Autophagy is the digesting of damaged cell organelles and diseased tissue for later recycling or repurposing. Its ancient Greek wording derives from the words for “hollow” and “self-devouring,” or “eating of self,” which accurately describes it as a natural way of pruning off dysfunctional parts.
Autophagy is finely-controlled and targeted with the help of lysosomes (in animals) or other digestive factors that “eat” away at cellular components. These cellular components can take the form of organelles, protein aggregates or dysfunctional ribosome proteins (the protein makers of the body).
Autophagy is often said to be a self-degradative process and typically runs in response to stress or disease. The stress generally comes from a drive to survive in times of nutrient stress or energy depletion, or even from the cellular stress of experiencing illness or initiating cell death.
One can say that autophagy plays a role in cell repair and detoxification. All of this can be finely targeted with the help of cell surface antigens, which lend autophagy a role in protecting against specific presentations of disease (i.e. cancer, diabetes, autoimmune infections) and genomic instability.
The basic path that autophagy follows begins with an isolated membrane called a phagophore. The phagophore expands and encircles the targets or “cell cargo” and sequesters them into its double membrane. The phagophore then fuses with a lysosome (in mammals, vacuoles in plants) that promotes the degradation of the components inside by lysosomal proteases. Amino acids and other by-products of this step exit into the cytoplasm, where they can help build new molecules later.
The figure depicts the vesicle nucleation of autophagosomes from an isolation membrane.

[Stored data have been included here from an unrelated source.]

(** [next_question] before the tenth question is done: it asks a new
    question. *)
Lemma next_question_asks (app : Quiz.QuizApp) (d : Quiz.draw) (again : bool) :
  Quiz.q_index app + 1 <= Quiz.TOTAL_QUESTIONS ->
  possible (Quiz.level app) d ->
  exists x y,
    ((x, y) = (Quiz.d_a d, Quiz.d_b d) \/ (x, y) = (Quiz.d_b d, Quiz.d_a d)) /\
    (Quiz.level app <> 3 -> 0 <= Quiz.compute x (Quiz.d_op d) y) /\
    Quiz.next_question app d again
    = Some (Quiz.mkQuizApp (Quiz.level app) (Quiz.q_index app + 1)
              (Quiz.score app) 1 (Quiz.first_try_correct app)
              (Quiz.second_try_correct app) x y (Quiz.d_op d)
              (Py.str x ++ " " ++ Quiz.d_op d ++ " " ++ Py.str y ++ " =")%string
              Quiz.NoFeedback
              ("Q" ++ Py.str (Quiz.q_index app + 1) ++ "/"
               ++ Py.str Quiz.TOTAL_QUESTIONS)%string
              (Quiz.var_score app) (Quiz.shown app),
            None).
Proof.
  intros Q (Ba & Bb & O).
  unfold Quiz.next_question.
  assert (E : (Quiz.TOTAL_QUESTIONS <? Quiz.q_index app + 1) = false)
    by (apply Z.ltb_ge; exact Q).
  rewrite E. unfold Quiz.randomInt.
  destruct (in_bounds_table _ _ Ba) as [t T]. rewrite T.
  apply in_bounds_cases in Ba, Bb.
  destruct (String.eqb (Quiz.d_op d) "-" && negb (Quiz.level app =? 3)
            && (Quiz.d_a d <? Quiz.d_b d)) eqn:S.
  - exists (Quiz.d_b d), (Quiz.d_a d). split; [now right|]. split; [|reflexivity].
    intros _. apply andb_true_iff in S. destruct S as [S L].
    apply andb_true_iff in S. destruct S as [S _].
    apply Z.ltb_lt in L. unfold Quiz.compute.
    apply String.eqb_eq in S. rewrite S. simpl. lia.
  - exists (Quiz.d_a d), (Quiz.d_b d). split; [now left|]. split; [|reflexivity].
    intro L3. unfold Quiz.compute.
    destruct O as [O|O]; rewrite O in *; simpl in *.
    + lia.
    + apply Z.eqb_neq in L3. rewrite L3 in S. simpl in S.
      apply Z.ltb_ge in S. lia.
Qed.

(** The percentage of a score from 0 to 100 out of 100 is the score. *)
Lemma percentage_of_score (sc : Z) :
  0 <= sc <= 100 -> Quiz.percentage sc 100 = Some sc.
Proof.
  intro H.
  assert (T : 0 <= sc <= 160) by lia.
  apply (totals_forallb
           (fun t => if t <=? 100
                     then match Quiz.percentage t 100 with
                          | Some p => p =? t
                          | None => false
                          end
                     else true)) in T.
  - assert (L : (sc <=? 100) = true) by (apply Z.leb_le; lia).
    rewrite L in T.
    destruct (Quiz.percentage sc 100) as [p|]; [|discriminate].
    apply Z.eqb_eq in T. now subst p.
  - vm_compute. reflexivity.
Qed.

(** [next_question] during a quiz: a new question, or the results
    after the tenth. *)
Lemma next_question_step (app : Quiz.QuizApp) (d : Quiz.draw) (again : bool) :
  Quiz.shown app = Quiz.Questions ->
  0 <= Quiz.q_index app <= Quiz.TOTAL_QUESTIONS ->
  counted app ->
  Quiz.first_try_correct app + Quiz.second_try_correct app <= Quiz.q_index app ->
  possible (Quiz.level app) d ->
  exists app' r,
    Quiz.next_question app d again = Some (app', r) /\
    match r with
    | None =>
        playing app' /\ Quiz.level app' = Quiz.level app /\
        Quiz.q_index app' = Quiz.q_index app + 1 /\
        Quiz.score app' = Quiz.score app /\
        Quiz.first_try_correct app' = Quiz.first_try_correct app /\
        Quiz.second_try_correct app' = Quiz.second_try_correct app /\
        Quiz.attempt app' = 1 /\
        Quiz.var_feedback app' = Quiz.NoFeedback
    | Some rep =>
        Quiz.q_index app = Quiz.TOTAL_QUESTIONS /\
        fair_report rep /\
        Quiz.r_score rep = Quiz.score app /\
        Quiz.shown app' = (if again then Quiz.Menu else Quiz.Closed) /\
        (again = true ->
         Quiz.q_index app' = 0 /\ Quiz.score app' = 0 /\
         Quiz.first_try_correct app' = 0 /\ Quiz.second_try_correct app' = 0)
    end.
Proof.
  intros V Q C F P.
  destruct (Z.eq_dec (Quiz.q_index app) Quiz.TOTAL_QUESTIONS) as [E|NE].
  - (* the tenth question is done *)
    unfold Quiz.next_question.
    assert (L : (Quiz.TOTAL_QUESTIONS <? Quiz.q_index app + 1) = true)
      by (apply Z.ltb_lt; lia).
    rewrite L. unfold Quiz.displayResults. cbn [Quiz.score Quiz.level].
    destruct C as (C1 & C2 & C3).
    unfold Quiz.TOTAL_QUESTIONS, Quiz.PTS_FIRST, Quiz.PTS_SECOND in *.
    change (10 * 10) with 100.
    rewrite percentage_of_score by lia.
    destruct P as (Ba & _). destruct Ba as (n & lo & hi & T & _). rewrite T.
    destruct again; eexists; eexists; (split; [reflexivity|]);
      unfold fair_report; cbn; repeat split; intros; try assumption; try lia;
      try reflexivity; try discriminate.
  - destruct (next_question_asks app d again) as (x & y & XY & NN & H);
      [unfold Quiz.TOTAL_QUESTIONS in *; lia | exact P|].
    rewrite H. eexists. eexists. split; [reflexivity|].
    destruct P as (Ba & Bb & O). destruct C as (C1 & C2 & C3).
    unfold playing, counted. cbn.
    unfold Quiz.TOTAL_QUESTIONS in *.
    repeat split; try assumption; try lia; auto;
      destruct XY as [XY|XY]; injection XY as -> ->; assumption.
Qed.

(** What [submit_answer] does with an integer answer. *)
Lemma submit_answer_int (app : Quiz.QuizApp) (entry : string) (d : Quiz.draw)
    (again : bool) (ans : Z) :
  Py.strip entry <> EmptyString -> Py.int (Py.strip entry) = ret ans ->
  Quiz.submit_answer app entry d again
  = if ans =? Quiz.compute (Quiz.a app) (Quiz.op app) (Quiz.b app) then
      Quiz.next_question
        (Quiz.mkQuizApp (Quiz.level app) (Quiz.q_index app)
           (Quiz.score app
            + (if Quiz.attempt app =? 1 then Quiz.PTS_FIRST else Quiz.PTS_SECOND))
           (Quiz.attempt app)
           (if Quiz.attempt app =? 1 then Quiz.first_try_correct app + 1
            else Quiz.first_try_correct app)
           (if Quiz.attempt app =? 1 then Quiz.second_try_correct app
            else Quiz.second_try_correct app + 1)
           (Quiz.a app) (Quiz.b app) (Quiz.op app) (Quiz.var_question app)
           Quiz.Correct (Quiz.var_progress app)
           ("Score: "
            ++ Py.str (Quiz.score app
                       + (if Quiz.attempt app =? 1 then Quiz.PTS_FIRST
                          else Quiz.PTS_SECOND))%Z)%string
           (Quiz.shown app))
        d again
    else if Quiz.attempt app =? 1 then
      Some (Quiz.mkQuizApp (Quiz.level app) (Quiz.q_index app) (Quiz.score app) 2
              (Quiz.first_try_correct app) (Quiz.second_try_correct app)
              (Quiz.a app) (Quiz.b app) (Quiz.op app)
              (Py.str (Quiz.a app) ++ " " ++ Quiz.op app ++ " "
               ++ Py.str (Quiz.b app) ++ " =")%string
              Quiz.TryAgain (Quiz.var_progress app) (Quiz.var_score app)
              (Quiz.shown app),
            None)
    else
      Quiz.next_question
        (Quiz.set_feedback app
           (Quiz.AnswerWas (Quiz.compute (Quiz.a app) (Quiz.op app) (Quiz.b app))))
        d again.
Proof.
  intros NE I. unfold Quiz.submit_answer.
  apply is_empty_false in NE. rewrite NE, I. unfold ret, Quiz.isCorrect.
  destruct (ans =? Quiz.compute (Quiz.a app) (Quiz.op app) (Quiz.b app)).
  - reflexivity.
  - destruct (Quiz.attempt app =? 1) eqn:A; cbn; rewrite A; reflexivity.
Qed.

(** What [submit_answer] does with an entry that is no integer. *)
Lemma submit_answer_invalid (app : Quiz.QuizApp) (entry : string) (d : Quiz.draw)
    (again : bool) :
  (Py.strip entry = EmptyString ->
   Quiz.submit_answer app entry d again
   = Some (Quiz.set_feedback app Quiz.EnterWhole, None)) /\
  (Py.strip entry <> EmptyString ->
   (forall ans, Py.int (Py.strip entry) <> ret ans) ->
   Quiz.submit_answer app entry d again
   = Some (Quiz.set_feedback app Quiz.EnterValid, None)).
Proof.
  unfold Quiz.submit_answer. split.
  - intros ->. reflexivity.
  - intros NE I. apply is_empty_false in NE. rewrite NE.
    destruct (Py.int (Py.strip entry)) as [e|ans] eqn:E.
    + apply int_error in E. now subst e.
    + now contradiction (I ans).
Qed.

In technical terms, there are five stages that go into orchestrating autophagy.
- Phagophore forms
- Atg5-Atg12 proteins conjugate and interact with Atg16L inside the phagophore
- LC3 protein is modified and inserted into its membrane
- Targets are selected for and degraded (but random things can be taken up, as well)
- Autophagosome fuses with lysosome and the engulfed molecules are broken up
Phagophore formation begins with making an isolated membrane, a key step since the vesicle’s function relies on its ability to engulf contents. This process is organized around a structure called PAS (a pre-autosomal structure). In mammalian macroautophagy, the pathway autophagy takes begins with an “initiation” step with PAS. The phagophore then commences “nucleation,” which is basically the circling of cytosolic proteins and organelles.
Next, the phagophore matures into an autophagosome with the addition of LC3 in the membrane, and begins “expansion.” The next step involves the fusing of a lysosome that contains hydrolases. As a result, the contents that were inside are broken into parts that can be recycled – a process termed “nutrient recycling.”
Another notable fact about autophagy is that it was previously thought to be only a pro-death mechanism. This misconception came from evidence that showed its involvement in non-apoptotic death. But recent research suggests it rather promotes life and survival than cell death. Autophagy occurs in all cells to upkeep basal, homeostatic conditions.
Specifically, cells perform it to promote organelle turnover, especially when the cells are experiencing starvation and are in need of nutrients. Factors that play into the control of autophagy are nutrition and hormone levels, and external cues like oxygen levels and temperature. For instance, autophagy was exclusively thought to contribute to neurodegeneration, but recent research suggests it may be a protective way of degrading malfunctioning or toxic proteins in neural cells.
Autophagy has gained traction for its relationship to exercise, diet and fasting. All of these elements place stress on our bodies, which stimulates self-cleansing at the cellular level. With exercise, working out creates minute tears in our muscles that the body tends to immediately with autophagy and cell turnover and recycling.
This strengthens the affected muscles and make them more resistant to future stressors. One study on mice showed that autophagosomes become increasingly numbered with thirty minutes of exercise on a treadmill (and even more so with eighty minutes). In humans, this relationship continues to be determined but certainly sets a precedent.
Intermittent fasting holds similar benefits. Insulin levels increase after a meal in most model organisms, and there appear to be low rates of autophagy associated with high insulin. However, when insulin levels drop during fasting, autophagy rates increase many folds in mice (and theoretically in humans as well). High rates of autophagy are present in young organisms, but with aging, autophagy rates slow and this allows cell damage and toxicity to amass.
Likewise, neuronal cells were studied in fasting mice to test the effect of short-term fasting on neurodegeneration. Fasting saw an increase in autophagosome count (via electron microscopy), and reduced phosphorylated purkinje ribosome as well. All of this attests to autophagy’s homeostatic role against degenerative pathways, which appears to be actively reset in times of fasting.